Entries supplied: Begin

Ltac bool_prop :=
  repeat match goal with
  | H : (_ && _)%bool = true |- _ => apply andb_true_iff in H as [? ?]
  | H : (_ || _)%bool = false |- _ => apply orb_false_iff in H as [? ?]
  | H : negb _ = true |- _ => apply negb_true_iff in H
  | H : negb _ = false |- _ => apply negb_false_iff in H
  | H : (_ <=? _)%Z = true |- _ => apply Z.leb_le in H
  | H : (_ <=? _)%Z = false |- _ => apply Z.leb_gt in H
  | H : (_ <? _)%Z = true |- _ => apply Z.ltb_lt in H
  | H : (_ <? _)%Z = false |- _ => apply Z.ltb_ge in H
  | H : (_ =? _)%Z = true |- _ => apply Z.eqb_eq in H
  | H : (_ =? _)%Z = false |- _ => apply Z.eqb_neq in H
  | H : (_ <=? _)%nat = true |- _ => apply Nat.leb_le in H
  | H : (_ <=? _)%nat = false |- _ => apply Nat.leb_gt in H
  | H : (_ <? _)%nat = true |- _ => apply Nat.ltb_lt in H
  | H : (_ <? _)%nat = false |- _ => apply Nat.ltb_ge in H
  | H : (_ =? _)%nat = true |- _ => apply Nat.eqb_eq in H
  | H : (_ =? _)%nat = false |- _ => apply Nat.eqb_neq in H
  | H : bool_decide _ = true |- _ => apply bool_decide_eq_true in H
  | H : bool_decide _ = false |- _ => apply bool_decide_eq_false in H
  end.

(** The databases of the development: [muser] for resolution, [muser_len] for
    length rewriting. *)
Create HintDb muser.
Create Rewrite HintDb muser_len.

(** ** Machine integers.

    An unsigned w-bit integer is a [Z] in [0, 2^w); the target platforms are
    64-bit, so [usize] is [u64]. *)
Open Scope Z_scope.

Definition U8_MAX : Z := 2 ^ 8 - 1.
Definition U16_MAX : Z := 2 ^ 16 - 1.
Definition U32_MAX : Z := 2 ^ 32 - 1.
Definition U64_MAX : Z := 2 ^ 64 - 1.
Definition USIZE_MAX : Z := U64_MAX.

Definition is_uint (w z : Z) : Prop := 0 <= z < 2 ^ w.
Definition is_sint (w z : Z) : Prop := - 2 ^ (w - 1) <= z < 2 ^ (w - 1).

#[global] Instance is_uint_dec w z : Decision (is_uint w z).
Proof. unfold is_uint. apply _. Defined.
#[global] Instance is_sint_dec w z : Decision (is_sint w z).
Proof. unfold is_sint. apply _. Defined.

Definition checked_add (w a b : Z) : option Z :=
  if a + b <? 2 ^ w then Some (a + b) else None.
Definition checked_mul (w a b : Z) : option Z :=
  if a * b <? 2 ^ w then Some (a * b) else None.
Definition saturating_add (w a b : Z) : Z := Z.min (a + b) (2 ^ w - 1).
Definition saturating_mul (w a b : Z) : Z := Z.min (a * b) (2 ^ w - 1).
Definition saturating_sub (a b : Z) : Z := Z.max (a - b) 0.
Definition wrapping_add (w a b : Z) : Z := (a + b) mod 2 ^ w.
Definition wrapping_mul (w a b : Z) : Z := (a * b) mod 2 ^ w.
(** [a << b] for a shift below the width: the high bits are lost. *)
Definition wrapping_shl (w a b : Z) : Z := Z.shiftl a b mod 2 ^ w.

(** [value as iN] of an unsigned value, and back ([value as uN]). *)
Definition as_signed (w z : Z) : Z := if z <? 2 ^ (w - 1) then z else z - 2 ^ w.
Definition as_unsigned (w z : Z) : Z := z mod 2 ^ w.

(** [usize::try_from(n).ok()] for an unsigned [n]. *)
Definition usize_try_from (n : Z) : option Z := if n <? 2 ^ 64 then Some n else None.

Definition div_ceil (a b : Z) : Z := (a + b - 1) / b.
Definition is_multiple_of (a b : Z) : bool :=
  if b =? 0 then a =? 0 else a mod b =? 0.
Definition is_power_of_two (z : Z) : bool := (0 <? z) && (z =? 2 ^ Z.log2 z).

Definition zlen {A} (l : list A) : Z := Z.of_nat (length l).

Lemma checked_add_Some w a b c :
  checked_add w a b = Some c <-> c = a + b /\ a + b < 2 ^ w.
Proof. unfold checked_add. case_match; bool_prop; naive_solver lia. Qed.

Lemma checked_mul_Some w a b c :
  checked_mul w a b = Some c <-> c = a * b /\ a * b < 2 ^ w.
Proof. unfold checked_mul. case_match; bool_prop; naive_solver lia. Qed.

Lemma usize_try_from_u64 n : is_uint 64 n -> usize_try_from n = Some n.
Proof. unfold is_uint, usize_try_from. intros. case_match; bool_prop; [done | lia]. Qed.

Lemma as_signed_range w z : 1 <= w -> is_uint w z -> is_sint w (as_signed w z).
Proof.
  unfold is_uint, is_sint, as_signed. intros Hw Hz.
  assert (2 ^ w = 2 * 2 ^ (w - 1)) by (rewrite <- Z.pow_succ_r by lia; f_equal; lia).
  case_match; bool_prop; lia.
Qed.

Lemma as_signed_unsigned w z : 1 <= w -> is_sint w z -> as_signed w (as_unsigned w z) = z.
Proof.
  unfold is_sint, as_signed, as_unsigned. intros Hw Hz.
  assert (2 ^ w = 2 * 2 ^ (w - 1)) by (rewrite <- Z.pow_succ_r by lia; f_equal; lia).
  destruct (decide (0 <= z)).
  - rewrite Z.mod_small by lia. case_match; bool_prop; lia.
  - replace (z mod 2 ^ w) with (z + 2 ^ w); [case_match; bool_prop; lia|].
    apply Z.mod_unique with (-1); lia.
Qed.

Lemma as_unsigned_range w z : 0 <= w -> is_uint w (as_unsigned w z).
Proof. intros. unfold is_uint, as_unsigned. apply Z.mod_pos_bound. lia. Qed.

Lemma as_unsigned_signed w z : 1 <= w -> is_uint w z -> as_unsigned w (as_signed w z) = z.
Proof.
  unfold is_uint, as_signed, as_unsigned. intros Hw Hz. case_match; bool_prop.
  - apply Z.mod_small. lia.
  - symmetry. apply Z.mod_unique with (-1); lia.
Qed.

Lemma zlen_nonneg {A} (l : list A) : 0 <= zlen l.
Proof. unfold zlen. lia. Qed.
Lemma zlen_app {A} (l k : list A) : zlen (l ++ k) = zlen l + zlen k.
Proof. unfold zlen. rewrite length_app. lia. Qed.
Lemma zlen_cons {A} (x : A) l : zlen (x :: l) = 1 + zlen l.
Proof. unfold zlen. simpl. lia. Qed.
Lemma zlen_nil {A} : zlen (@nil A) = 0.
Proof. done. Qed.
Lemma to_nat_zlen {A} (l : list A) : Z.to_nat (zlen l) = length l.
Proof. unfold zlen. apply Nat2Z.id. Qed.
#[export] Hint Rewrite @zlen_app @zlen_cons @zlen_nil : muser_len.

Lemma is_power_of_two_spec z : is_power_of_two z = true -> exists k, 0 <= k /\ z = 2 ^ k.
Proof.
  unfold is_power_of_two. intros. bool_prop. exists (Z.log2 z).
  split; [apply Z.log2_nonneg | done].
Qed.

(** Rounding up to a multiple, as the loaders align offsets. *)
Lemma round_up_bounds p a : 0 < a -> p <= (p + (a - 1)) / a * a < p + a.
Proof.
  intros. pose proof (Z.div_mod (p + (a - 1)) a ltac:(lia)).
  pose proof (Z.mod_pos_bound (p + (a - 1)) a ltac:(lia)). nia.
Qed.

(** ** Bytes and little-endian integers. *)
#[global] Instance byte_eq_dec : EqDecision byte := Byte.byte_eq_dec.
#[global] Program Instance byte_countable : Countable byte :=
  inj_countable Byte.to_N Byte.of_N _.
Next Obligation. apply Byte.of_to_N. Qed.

Entries supplied: End

▸ **Task statement**
The reply should consist solely of the lines of the data, exact, from the opening line through the line with "Definition U8_MAX : Z := 2 ^ 8 - 1.", inclusive.

▸ **Completed exercise**
Ltac bool_prop :=
  repeat match goal with
  | H : (_ && _)%bool = true |- _ => apply andb_true_iff in H as [? ?]
  | H : (_ || _)%bool = false |- _ => apply orb_false_iff in H as [? ?]
  | H : negb _ = true |- _ => apply negb_true_iff in H
  | H : negb _ = false |- _ => apply negb_false_iff in H
  | H : (_ <=? _)%Z = true |- _ => apply Z.leb_le in H
  | H : (_ <=? _)%Z = false |- _ => apply Z.leb_gt in H
  | H : (_ <? _)%Z = true |- _ => apply Z.ltb_lt in H
  | H : (_ <? _)%Z = false |- _ => apply Z.ltb_ge in H
  | H : (_ =? _)%Z = true |- _ => apply Z.eqb_eq in H
  | H : (_ =? _)%Z = false |- _ => apply Z.eqb_neq in H
  | H : (_ <=? _)%nat = true |- _ => apply Nat.leb_le in H
  | H : (_ <=? _)%nat = false |- _ => apply Nat.leb_gt in H
  | H : (_ <? _)%nat = true |- _ => apply Nat.ltb_lt in H
  | H : (_ <? _)%nat = false |- _ => apply Nat.ltb_ge in H
  | H : (_ =? _)%nat = true |- _ => apply Nat.eqb_eq in H
  | H : (_ =? _)%nat = false |- _ => apply Nat.eqb_neq in H
  | H : bool_decide _ = true |- _ => apply bool_decide_eq_true in H
  | H : bool_decide _ = false |- _ => apply bool_decide_eq_false in H
  end.

(** The databases of the development: [muser] for resolution, [muser_len] for
    length rewriting. *)
Create HintDb muser.
Create Rewrite HintDb muser_len.

(** ** Machine integers.

    An unsigned w-bit integer is a [Z] in [0, 2^w); the target platforms are
    64-bit, so [usize] is [u64]. *)
Open Scope Z_scope.

Definition U8_MAX : Z := 2 ^ 8 - 1.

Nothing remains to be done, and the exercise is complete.